A final theme to be considered is the meaning of gender. In particular, the play offers a variety of versions of masculinity. One example is Mercutio, the showy male bird, who enjoys quarreling, fencing and joking. Mercutio has definite ideas about what masculinity should look like. He criticizes Tybalt for being too interested in his clothes and for speaking with a fake accent. Similarly, he suggests that Romeo's love-melancholy is effeminate, while his more sociable self is properly masculine. Therefore, his happiest when Romeo rejoins his witty, crazy group of male friends: "Now art thou sociable, now art thou Romeo; now art thou art, by art as well as by nature" (II.iv.89-90).

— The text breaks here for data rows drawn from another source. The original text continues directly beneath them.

Lemma unique_no_dot u : unique_name u -> str_contains "." u = false.
Proof.
  intros (pid & n & ->). rewrite !str_contains_app. rewrite !dec_not_contains by done. done.
Qed.
Lemma unique_dash u : unique_name u -> str_contains "-" u = true.
Proof. intros (pid & n & ->). rewrite !str_contains_app. simpl. by rewrite orb_true_r. Qed.
Lemma side_not_path name d ext :
  side_name name -> digest_wf d -> str_contains "." ext = false -> name <> cache_path d ext.
Proof.
  intros Hs Hd He Heq. destruct (cache_path_split d ext Hd) as (stem & E & Hne). rewrite <-Heq in E.
  destruct Hs as [(d' & u & Hd' & Hu & ->)|(u & Hu & ->)].
  - destruct Hd' as (hex & -> & Hh). rewrite cache_path_wf in E by done.
    replace (("sha256-" +:+ hex +:+ "." +:+ "json") +:+ "." +:+ u)
      with (("sha256-" +:+ hex) +:+ String "." ("json." +:+ u)) in E by (rewrite !str_app_assoc; done).
    rewrite split_once_app in E.
    + injection E as _ <-. rewrite str_contains_app in He. done.
    + rewrite str_contains_app. simpl. by apply hex_not_contains.
  - simpl in E. congruence.
Qed.
Lemma side_not_json name stem : side_name name -> name <> stem +:+ ".json".
Proof.
  intros Hs Heq.
  assert (E : rsplit_once "." name = Some (stem, "json")) by (rewrite Heq; by apply rsplit_once_app).
  assert (Hu : exists p u, unique_name u /\ rsplit_once "." name = Some (p, u) \/
    exists u, unique_name u /\ rsplit_once "." name = Some ("", "pull-" +:+ u)).
  { destruct Hs as [(d & u & _ & Hu & ->)|(u & Hu & ->)].
    - eexists _, u. left. split; [done|]. apply rsplit_once_app. by apply unique_no_dot.
    - exists "", u. right. exists u. split; [done|]. apply (rsplit_once_app "." "" ("pull-" +:+ u)).
      rewrite str_contains_app. by apply unique_no_dot. }
  destruct Hu as (p & u & [[Hu E']|(u' & Hu & E')]); rewrite E in E'; injection E' as _ Hj.
  - apply unique_dash in Hu. by rewrite <-Hj in Hu.
  - done.
Qed.

(** ** Steps *)

Section steps.
Context (I : Files -> Prop).
Lemma traced_get {B} (P : Files -> Prop) (k : Files -> cacheM B) R :
  (forall files, P files -> traced ca_files I (fun f => f = files /\ P f) (k files) R) ->
  traced ca_files I P (get_files ≫= k) R.
Proof.
  intros Hk s Hs. unfold mbind, trace_bind, get_files. specialize (Hk _ Hs s (conj eq_refl Hs)).
  destruct (k (ca_files s) s) as [[t s'] r]. done.
Qed.
Lemma traced_file g (P : Files -> Prop) Q :
  (forall f, P f -> I (g f) /\ Q (Ok tt) (g f)) -> traced ca_files I P (file_step g) Q.
Proof. intros H s Hs. destruct (H _ Hs). split; [by repeat constructor|done]. Qed.
Lemma traced_unique pid (P : Files -> Prop) Q :
  (forall f u, P f -> unique_name u -> Q (Ok u) f) -> traced ca_files I P (unique pid) Q.
Proof. intros H s Hs. split; [constructor|]. apply H; [done|]. by eexists _, _. Qed.
End steps.

(** ** What every state keeps *)

Section laws.
Context (archive : string -> result string (list (result string TarEntry))).
Context (gunzip : string -> result string string).
Context (lossy : string -> string).
Context (registry : Registry).
Context (dir : string).

(** The manifests the registry gives for a digest, and what a whole build of
    one of them makes. *)
Definition manifest_of (digest : string) (m : ImageManifest) : Prop :=
  (exists r, rg_manifest registry r = Ok (MImage m, digest)) \/
  (exists r d, rg_manifest registry (rg_with_digest registry r digest) = Ok (MImage m, d)).
Definition built (digest : string) (config : RunConfig) (rootfs : Rootfs) : Prop :=
  exists o init scratch reference m, manifest_of digest m /\
    build_image archive gunzip lossy registry o init scratch reference m = Ok (config, rootfs).

Record cache_inv (files : Files) : Prop := {
  ci_names : forall stem, is_Some (files !! (stem +:+ ".json")) ->
    exists d, digest_wf d /\ stem +:+ ".json" = cache_path d "json";
  ci_records : forall d i, digest_wf d -> files !! cache_path d "json" = Some i ->
    exists record rootfs, i = IRecord record /\ built d (ir_config record) rootfs;
  ci_whole : forall d i, digest_wf d -> files !! cache_path d "ext4" = Some i ->
    is_Some (files !! cache_path d "json") /\ exists rootfs config, i = IRootfs rootfs /\ built d config rootfs;
}.

Lemma cache_inv_empty : cache_inv ∅.
Proof.
  split; [intros stem [? H]|intros d i _ H..]; exact (False_ind _ (lookup_empty_Some (M:=gmap string) _ _ H)).
Qed.

(** A side name changes nothing. *)
Lemma side_lookup (files files' : Files) name :
  (forall n, n <> name -> files' !! n = files !! n) -> side_name name -> cache_inv files -> cache_inv files'.
Proof.
  intros Hf Hs [Hn Hr Hw]. split.
  - intros stem. rewrite Hf by (intros Heq; by apply (side_not_json name stem)). apply Hn.
  - intros d i Hd. rewrite Hf by (intros Heq; by apply (side_not_path name d "json")). by apply Hr.
  - intros d i Hd. rewrite !Hf; [by apply Hw|..]; intros Heq;
      [by apply (side_not_path name d "json")|by apply (side_not_path name d "ext4")].
Qed.
Lemma side_insert files name item : side_name name -> cache_inv files -> cache_inv (<[name := item]> files).
Proof. apply side_lookup. intros n Hn. by apply lookup_insert_ne. Qed.
Lemma side_delete files name : side_name name -> cache_inv files -> cache_inv (delete name files).
Proof. apply side_lookup. intros n Hn. by apply lookup_delete_ne. Qed.

Lemma json_ne_ext4 d d' : digest_wf d -> digest_wf d' -> cache_path d "json" <> cache_path d' "ext4".
Proof. intros H H' Heq. by apply cache_path_inj in Heq as [_ ?]. Qed.

Lemma record_insert files d record rootfs :
  digest_wf d -> built d (ir_config record) rootfs -> cache_inv files ->
  cache_inv (<[cache_path d "json" := IRecord record]> files).
Proof.
  intros Hd Hb [Hn Hr Hw]. split.
  - intros stem [i Hi]. destruct (decide (stem +:+ ".json" = cache_path d "json")) as [Heq|Hne]; [by exists d|].
    rewrite lookup_insert_ne in Hi by congruence. apply Hn. by exists i.
  - intros d' i Hd' [[Heq <-]|[_ Hi]]%lookup_insert_Some; [|by apply Hr].
    apply cache_path_inj in Heq as [-> _]; [|done..]. by eexists _, _.
  - intros d' i Hd'. rewrite lookup_insert_ne by (by apply json_ne_ext4). intros Hi.
    destruct (Hw d' i Hd' Hi) as [? ?]. split; [|done].
    destruct (decide (cache_path d "json" = cache_path d' "json")) as [->|Hne];
      [rewrite lookup_insert_eq; by eexists|by rewrite lookup_insert_ne].
Qed.
Lemma rootfs_insert files d config rootfs :
  digest_wf d -> built d config rootfs -> is_Some (files !! cache_path d "json") -> cache_inv files ->
  cache_inv (<[cache_path d "ext4" := IRootfs rootfs]> files).
Proof.
  intros Hd Hb Hj [Hn Hr Hw]. split.
  - intros stem [i [[Heq <-]|[_ Hi]]%lookup_insert_Some]; [|apply Hn; by exists i].
    destruct Hd as (hex & -> & Hh). rewrite cache_path_wf in Heq by done. exfalso.
    assert (E : rsplit_once "." (stem +:+ ".json") = Some (stem, "json")) by by apply rsplit_once_app.
    rewrite <-Heq in E. change ("sha256-" +:+ hex +:+ "." +:+ "ext4") with ("sha256-" +:+ (hex +:+ String "." "ext4")) in E.
    rewrite <-str_app_assoc, rsplit_once_app in E by done. congruence.
  - intros d' i Hd'. rewrite lookup_insert_ne by (intros Heq; symmetry in Heq; by apply (json_ne_ext4 d' d)). by apply Hr.
  - intros d' i Hd' Hi. rewrite lookup_insert_ne by (intros Heq; symmetry in Heq; by apply (json_ne_ext4 d' d)).
    apply lookup_insert_Some in Hi as [[Heq <-]|[_ Hi]]; [|by apply Hw].
    apply cache_path_inj in Heq as [-> _]; [|done..]. split; [done|]. by eexists _, _.
Qed.
Lemma rootfs_delete files d : digest_wf d -> cache_inv files -> cache_inv (delete (cache_path d "ext4") files).
Proof.
  intros Hd [Hn Hr Hw]. split.
  - intros stem [i [_ Hi]%lookup_delete_Some]. apply Hn. by exists i.
  - intros d' i Hd' [_ Hi]%lookup_delete_Some. by apply Hr.
  - intros d' i Hd' [_ Hi]%lookup_delete_Some.
    rewrite lookup_delete_ne by (intros Heq; symmetry in Heq; by apply (json_ne_ext4 d' d)). by apply Hw.
Qed.
Lemma record_delete files d :
  digest_wf d -> files !! cache_path d "ext4" = None -> cache_inv files ->
  cache_inv (delete (cache_path d "json") files).
Proof.
  intros Hd He [Hn Hr Hw]. split.
  - intros stem [i [_ Hi]%lookup_delete_Some]. apply Hn. by exists i.
  - intros d' i Hd' [_ Hi]%lookup_delete_Some. by apply Hr.
  - intros d' i Hd' [_ Hi]%lookup_delete_Some. destruct (decide (d = d')) as [->|Hne]; [congruence|].
    rewrite lookup_delete_ne; [by apply Hw|]. intros Heq. apply cache_path_inj in Heq as [? _]; done.
Qed.

(** ** The operations keep it *)

Abbreviation spec := (traced ca_files cache_inv).
Abbreviation or_inv := (or_inv cache_inv).

Lemma write_record_spec pid fl image rootfs (P : Files -> Prop) :
  digest_wf (ci_digest image) -> built (ci_digest image) (ci_config image) rootfs ->
  (forall f, P f -> cache_inv f) ->
  spec P (write_record dir pid fl image)
    (or_inv (fun _ f => is_Some (f !! cache_path (ci_digest image) "json"))).
Proof.
  intros Hd Hb HP. unfold write_record.
  eapply traced_bind; [apply (traced_unique _ _ _ (or_inv (fun u _ => unique_name u)))| |by apply or_inv_err].
  { intros f u Hp Hu. split; [by apply HP|done]. }
  intros u. apply traced_context.
  set (partial := cache_path (ci_digest image) "json" +:+ "." +:+ u).
  set (record := mkImageRecord (ci_references image) (ci_config image)).
  apply (traced_bind _ _ _ _ (or_inv (fun _ f => side_name partial /\ f !! partial = Some (IRecord record)))).
  - unfold fs_write. apply (traced_bind _ _ _ _ (or_inv (fun _ _ => side_name partial))).
    + apply traced_file. intros f [Hi Hu].
      assert (side_name partial) by (left; by eexists _, _). assert (cache_inv (<[partial := IOther]> f)) by by apply side_insert.
      by apply or_inv_ok.
    + intros []. destruct (fl.1) as [e|].
      * apply traced_lift. by intros f [? _].
      * apply traced_file. intros f [Hi Hs]. assert (cache_inv (<[partial := IRecord record]> f)) by by apply side_insert.
        apply or_inv_ok; [done|]. split; [done|]. apply lookup_insert_eq.
    + by apply or_inv_err.
  - intros []. unfold fs_rename. destruct (fl.2) as [e|]; [apply traced_lift; by intros f [? _]|].
    apply traced_get. intros files [Hi [Hs Hp]]. rewrite Hp. apply traced_file. intros f [-> _].
    assert (cache_inv (<[cache_path (ci_digest image) "json" := IRecord record]> (delete partial files))).
    { eapply record_insert; [done|exact Hb|by apply side_delete]. }
    split; [done|]. split; [done|]. simpl. rewrite lookup_insert_eq. by eexists.
  - intros e f [Hi _]. by split.
Qed.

Romeo's masculinity is constantly questioned. Following Mercutio's death, for example, Romeo fears that his love of Juliet has effeminized him: "Thy beauty hath made me effeminate/And in my temper soften'd valour's steel" (III.i.116-117) so that his reputation as a man is "stain'd" (III.i.1113). In addition, the Friar accuses Romeo of being an "[u]nseemly woman in a seeming man" and says that his tears are "womanish" (III.iii.109-111).
What is the proper role for a man? The play seems to suggest that violence is not the way. Mediating between Mercutio's violent temper and Romeo's passivity, the Prince is possibly the best model of masculine behavior in the play: impartial and fair, he also opposes civil violence.